(* ===== verification/CollectorPacing.v ===== *)
(** * Reconnections are spaced

    A run of a collector or of a shard is a sequence of rounds ([reconnecting]): an
    attempt to connect and, when it failed, a pause, which is twice the one before up
    to the maximum, or the base delay when the connection that just ended had stayed
    responsive ([responsive]). *)

From S2P Require Export CollectorConnections.

Local Open Scope string_scope.
Local Open Scope Z_scope.
Local Open Scope list_scope.

(** ** What the traces tell *)

Definition waited (c : call collectorE) : option Z :=
  match c with Call e _ => match e with Wait delay => Some delay | _ => None end end.
Definition dialled (c : call collectorE) : option string :=
  match c with Call e _ => match e with Dial url => Some url | _ => None end end.

Lemma baseDelay_pos cfg : 0 < baseDelay cfg.
Proof. unfold baseDelay, Second_ns. destruct (_ <=? 0) eqn:E; zbool; lia. Qed.

Lemma next_backoff_bounds cfg d :
  0 < d <= Z.max (baseDelay cfg) (maxDelay cfg) → baseDelay cfg < 2 ^ 62 → maxDelay cfg < 2 ^ 62 →
  next_backoff cfg d = Z.min (2 * d) (maxDelay cfg) ∧ 0 < next_backoff cfg d <= maxDelay cfg.
Proof.
  intros Hd Hb Hm. assert (0 < maxDelay cfg) by (unfold maxDelay, Second_ns; destruct (_ <=? 0) eqn:E; zbool; lia).
  unfold next_backoff, minDuration. pose proof (baseDelay_pos cfg). rewrite i64_id by (unfold int64_range, two63; lia).
  destruct (d * 2 <? maxDelay cfg) eqn:E; zbool; lia.
Qed.

(** ** Stability *)

Definition resetAfter_ (cfg : Config) : Z :=
  if cfg.(Config.ReconnectResetAfter) <=? 0 then 30 * Second_ns else cfg.(Config.ReconnectResetAfter).

(** Reading the clock. *)
Definition clock (c : call collectorE) : Z := match c with Call e _ => match e with Time => 1 | _ => 0 end end.

(** The connection answered long enough after it was made: [t0] is the first reading of
    the clock on it, and [now] the first one after a message or a control frame that was
    read from it. *)
Definition answered (cfg : Config) (tr : list (call collectorE)) : Prop :=
  ∃ t0 before f after now rest,
    tr = Call Time t0 :: before ++ Call ReadFrame (Ok f) :: after ++ Call Time now :: rest ∧
    still clock after ∧ resetAfter_ cfg <= now - t0.

Definition responsive (cfg : Config) (tr : list (call collectorE)) : Prop :=
  ∃ t1 url t2 tr', tr = t1 ++ Call (Dial url) None :: t2 ++ tr' ∧ still clock t2 ∧ answered cfg tr'.

(** The last frame that was read is the last thing before the clock is looked at. *)
Definition heard (tr : list (call collectorE)) : Prop :=
  ∃ before f after, tr = before ++ Call ReadFrame (Ok f) :: after ∧ still clock after.

Definition healthy (cfg : Config) (tr : list (call collectorE)) (h : reconnectHealth) : Prop :=
  (∃ rest, tr = Call Time h.(reconnectHealth.connectedAt) :: rest) ∧ h.(reconnectHealth.resetAfter) = resetAfter_ cfg ∧
  (h.(reconnectHealth.stable) = true → answered cfg tr).

Lemma answered_app cfg tr tr' : answered cfg tr → answered cfg (tr ++ tr').
Proof.
  intros (t0 & t1 & f & t2 & now & rest & -> & Hc & Hr). exists t0, t1, f, t2, now, (rest ++ tr'). split; [|done].
  by rewrite <- app_comm_cons, <- app_assoc, <- app_comm_cons, <- app_assoc, <- app_comm_cons.
Qed.
Lemma healthy_app cfg tr tr' h : healthy cfg tr h → healthy cfg (tr ++ tr') h.
Proof. intros ([rest ->] & H2 & H3). split_and!; [by eexists|done|]. intros ?. apply answered_app. auto. Qed.
Lemma responsive_around cfg t1 tr t2 : responsive cfg tr → responsive cfg (t1 ++ tr ++ t2).
Proof.
  intros (u1 & url & u2 & tr' & -> & Hc & Ha). exists (t1 ++ u1), url, u2, (tr' ++ t2). split; [|split; [done|by apply answered_app]].
  by rewrite <- !app_assoc, <- app_comm_cons, <- app_assoc.
Qed.

Lemma heard_app tr tr' : heard tr → still clock tr' → heard (tr ++ tr').
Proof.
  intros (t1 & f & t2 & -> & Hc) Hs. exists t1, f, (t2 ++ tr'). rewrite <- app_assoc, <- app_comm_cons. split; [done|by apply Forall_app].
Qed.
Lemma heard_now tr f : heard (tr ++ [Call ReadFrame (Ok f)]).
Proof. exists tr, f, []. split; [done|constructor]. Qed.

Lemma record_healthy cfg tr h tr' h' : healthy cfg tr h → heard tr → runs (recordActivity h) tr' h' → healthy cfg (tr ++ tr') h'.
Proof.
  intros ([rest Ht] & H2 & H3) (t1 & f & t2 & He & Hc). unfold recordActivity. intros (u1 & now & u2 & -> & ->%runs_trigger & [-> ->]%runs_Ret)%runs_bind.
  rewrite app_nil_r. split_and!; cbn [reconnectHealth.connectedAt reconnectHealth.resetAfter reconnectHealth.stable].
  - rewrite Ht. by eexists.
  - done.
  - intros [Hs|Hn]%orb_true_iff; [apply answered_app; auto|]. zbool. rewrite He in Ht. destruct t1 as [|c t1]; [done|]. injection Ht as -> _.
    rewrite H2 in Hn. exists h.(reconnectHealth.connectedAt), t1, f, t2, now, []. split; [|split; [done|lia]].
    by rewrite He, <- app_assoc.
Qed.

Lemma new_healthy cfg tr h : runs (newReconnectHealth cfg) tr h → healthy cfg tr h.
Proof.
  unfold newReconnectHealth. intros (t1 & now & t2 & -> & ->%runs_trigger & [-> ->]%runs_Ret)%runs_bind. split_and!; [by eexists|done|done].
Qed.

Section stability.
Context {A : Type} `{Adapter A} (r : Runner).

Lemma clock_observe a o tr x : runs (observe r a o) tr x → still clock tr.
Proof. apply (still_observe r clock a o). done. Qed.

Lemma handle_healthy cfg a tr h doc tr' h' err :
  healthy cfg tr h → heard tr → runs (handle_message r a h doc) tr' (h', err) → healthy cfg (tr ++ tr') h'.
Proof.
  intros Hh Hd. unfold handle_message. intros (t1 & u & t2 & -> & H1%clock_observe & Hr)%runs_bind.
  apply runs_bind in Hr as (t3 & now & t4 & -> & ->%runs_trigger & Hr). rewrite (app_assoc t1), app_assoc.
  apply (healthy_app _ _ (t1 ++ [Call (Request Now) now])) in Hh.
  apply (heard_app _ (t1 ++ [Call (Request Now) now])) in Hd; [|apply Forall_app; split; [done|by repeat constructor]].
  destruct (ParseKlineMessage a doc now) as [bars|e].
  - apply runs_bind in Hr as (t5 & h1 & t6 & -> & Hh1 & Hr). apply runs_bind in Hr as (t7 & e & t8 & -> & _ & [-> [= -> _]]%runs_Ret).
    rewrite app_assoc. apply healthy_app. by eapply record_healthy.
  - apply runs_bind in Hr as (t5 & v & t6 & -> & _ & [-> [= -> _]]%runs_Ret). by apply healthy_app.
Qed.

Lemma alive_healthy cfg pongWait after tr h tr' x :
  healthy cfg tr h → heard tr → runs (alive pongWait h after) tr' x →
  healthy cfg (tr ++ tr') (match x with inl h => h | inr y => fst y end) ∧ (∀ h d, x ≠ inr (h, Ok d)).
Proof.
  intros Hh Hd Hx. apply runs_bind in Hx as (t3 & h1 & t4 & -> & H1 & Hx). pose proof (record_healthy _ _ _ _ _ Hh Hd H1) as Hh1.
  apply runs_bind in Hx as (t5 & now & t6 & -> & _ & Hx). apply runs_bind in Hx as (t7 & e1 & t8 & -> & _ & Hx).
  apply runs_bind in Hx as (t9 & e2 & t10 & -> & _ & [-> ->]%runs_Ret). rewrite app_assoc. destruct e2; (split; [by apply healthy_app|done]).
Qed.

(** A message that was read leaves the trace where its frame is the last thing. *)
Definition read_ends (cfg : Config) (tr : list (call collectorE)) (y : reconnectHealth * result go_error (result go_error any)) : Prop :=
  healthy cfg tr (fst y) ∧ match snd y with Ok _ => heard tr | Err _ => True end.

Lemma frame_healthy cfg pongWait tr h tr' x :
  healthy cfg tr h → runs (static_frame pongWait h) tr' x →
  match x with inl h => healthy cfg (tr ++ tr') h | inr y => read_ends cfg (tr ++ tr') y end.
Proof.
  intros Hh. unfold static_frame. intros (t1 & f & t2 & -> & ->%runs_trigger & Hr)%runs_bind. rewrite app_assoc.
  apply (healthy_app _ _ [Call ReadFrame f]) in Hh. destruct f as [[doc|data|]|e].
  - apply runs_Ret in Hr as [-> ->]. rewrite app_nil_r. split; [done|apply heard_now].
  - apply alive_healthy with (1 := Hh) in Hr as [Hr Hn]; [|apply heard_now]. destruct x as [|[h' [d|e]]]; [done|by destruct (Hn h' d)|by split].
  - apply alive_healthy with (1 := Hh) in Hr as [Hr Hn]; [|apply heard_now]. destruct x as [|[h' [d|e]]]; [done|by destruct (Hn h' d)|by split].
  - apply runs_Ret in Hr as [-> ->]. rewrite app_nil_r. by split.
Qed.

Lemma static_read_healthy cfg pongWait tr h tr' y :
  healthy cfg tr h → runs (static_ReadMessage pongWait h) tr' y → read_ends cfg (tr ++ tr') y.
Proof.
  intros Hh. unfold static_ReadMessage.
  apply (runs_endless (static_frame pongWait) (λ tr1 h, healthy cfg (tr ++ tr1) h) (λ tr1 y, read_ends cfg (tr ++ tr1) y)).
  - by rewrite app_nil_r.
  - intros tr0 h1 tr1 x H1 Hx. rewrite app_assoc. exact (frame_healthy _ _ _ _ _ _ H1 Hx).
Qed.

Lemma default_read_heard tr tr' y :
  runs default_ReadMessage tr' y → match y with Ok _ => heard (tr ++ tr') | Err _ => True end.
Proof.
  unfold default_ReadMessage.
  apply (runs_endless _ (λ _ _, True) (λ tr1 y, match y with Ok _ => heard (tr ++ tr1) | Err _ => True end)); [done|].
  intros tr0 [] tr1 x _ (t1 & f & t2 & -> & ->%runs_trigger & Hr)%runs_bind. destruct f as [[d|data|]|e].
  - apply runs_Ret in Hr as [-> ->]. rewrite app_nil_r, app_assoc. apply heard_now.
  - apply runs_bind in Hr as (t3 & e & t4 & -> & _ & [_ ->]%runs_Ret). by destruct e.
  - by apply runs_Ret in Hr as [_ ->].
  - by apply runs_Ret in Hr as [_ ->].
Qed.

Lemma static_round_healthy cfg a pongWait tr h tr' x :
  healthy cfg tr h → runs (static_step r a pongWait h) tr' x →
  healthy cfg (tr ++ tr') (match x with inl h => h | inr y => fst y end).
Proof.
  intros Hh. unfold static_step. intros (t1 & c & t2 & -> & _ & Hr)%runs_bind.
  rewrite !app_assoc. apply (healthy_app _ _ t1) in Hh. destruct c as [e|]; [apply runs_Ret in Hr as [-> ->]; by apply healthy_app|].
  apply runs_bind in Hr as (t3 & [h1 m] & t4 & -> & H1 & Hr). apply (static_read_healthy _ _ _ _ _ _ Hh) in H1 as [H1 Hd]. rewrite app_assoc.
  destruct m as [doc|e].
  - apply runs_bind in Hr as (t5 & [h2 err] & t6 & -> & H2 & [-> ->]%runs_Ret). apply (handle_healthy _ _ _ _ _ _ _ _ H1 Hd) in H2.
    rewrite app_nil_r. by destruct err.
  - apply runs_bind in Hr as (t5 & e2 & t6 & -> & _ & [-> ->]%runs_Ret). by apply healthy_app.
Qed.

Lemma static_loop_healthy cfg a pongWait tr h tr' y :
  healthy cfg tr h → runs (endless (static_step r a pongWait) h) tr' y → healthy cfg (tr ++ tr') (fst y).
Proof.
  intros Hh. apply (runs_endless (static_step r a pongWait) (λ tr1 h, healthy cfg (tr ++ tr1) h) (λ tr1 y, healthy cfg (tr ++ tr1) (fst y))).
  - by rewrite app_nil_r.
  - intros tr0 h1 tr1 x H1 Hx. rewrite app_assoc. apply (static_round_healthy _ _ _ _ _ _ _ H1) in Hx. by destruct x.
Qed.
• • • • • • •
Repeat, word for word, the lines above between the line holding "destruct (d *" and the line holding "Proof. intros ([rest", inclusive; omit everything else.

SOLUTION FOR THIS TASK ::
  destruct (d * 2 <? maxDelay cfg) eqn:E; zbool; lia.
Qed.

(** ** Stability *)

Definition resetAfter_ (cfg : Config) : Z :=
  if cfg.(Config.ReconnectResetAfter) <=? 0 then 30 * Second_ns else cfg.(Config.ReconnectResetAfter).

(** Reading the clock. *)
Definition clock (c : call collectorE) : Z := match c with Call e _ => match e with Time => 1 | _ => 0 end end.

(** The connection answered long enough after it was made: [t0] is the first reading of
    the clock on it, and [now] the first one after a message or a control frame that was
    read from it. *)
Definition answered (cfg : Config) (tr : list (call collectorE)) : Prop :=
  ∃ t0 before f after now rest,
    tr = Call Time t0 :: before ++ Call ReadFrame (Ok f) :: after ++ Call Time now :: rest ∧
    still clock after ∧ resetAfter_ cfg <= now - t0.

Definition responsive (cfg : Config) (tr : list (call collectorE)) : Prop :=
  ∃ t1 url t2 tr', tr = t1 ++ Call (Dial url) None :: t2 ++ tr' ∧ still clock t2 ∧ answered cfg tr'.

(** The last frame that was read is the last thing before the clock is looked at. *)
Definition heard (tr : list (call collectorE)) : Prop :=
  ∃ before f after, tr = before ++ Call ReadFrame (Ok f) :: after ∧ still clock after.

Definition healthy (cfg : Config) (tr : list (call collectorE)) (h : reconnectHealth) : Prop :=
  (∃ rest, tr = Call Time h.(reconnectHealth.connectedAt) :: rest) ∧ h.(reconnectHealth.resetAfter) = resetAfter_ cfg ∧
  (h.(reconnectHealth.stable) = true → answered cfg tr).

Lemma answered_app cfg tr tr' : answered cfg tr → answered cfg (tr ++ tr').
Proof.
  intros (t0 & t1 & f & t2 & now & rest & -> & Hc & Hr). exists t0, t1, f, t2, now, (rest ++ tr'). split; [|done].
  by rewrite <- app_comm_cons, <- app_assoc, <- app_comm_cons, <- app_assoc, <- app_comm_cons.
Qed.
Lemma healthy_app cfg tr tr' h : healthy cfg tr h → healthy cfg (tr ++ tr') h.
Proof. intros ([rest ->] & H2 & H3). split_and!; [by eexists|done|]. intros ?. apply answered_app. auto. Qed.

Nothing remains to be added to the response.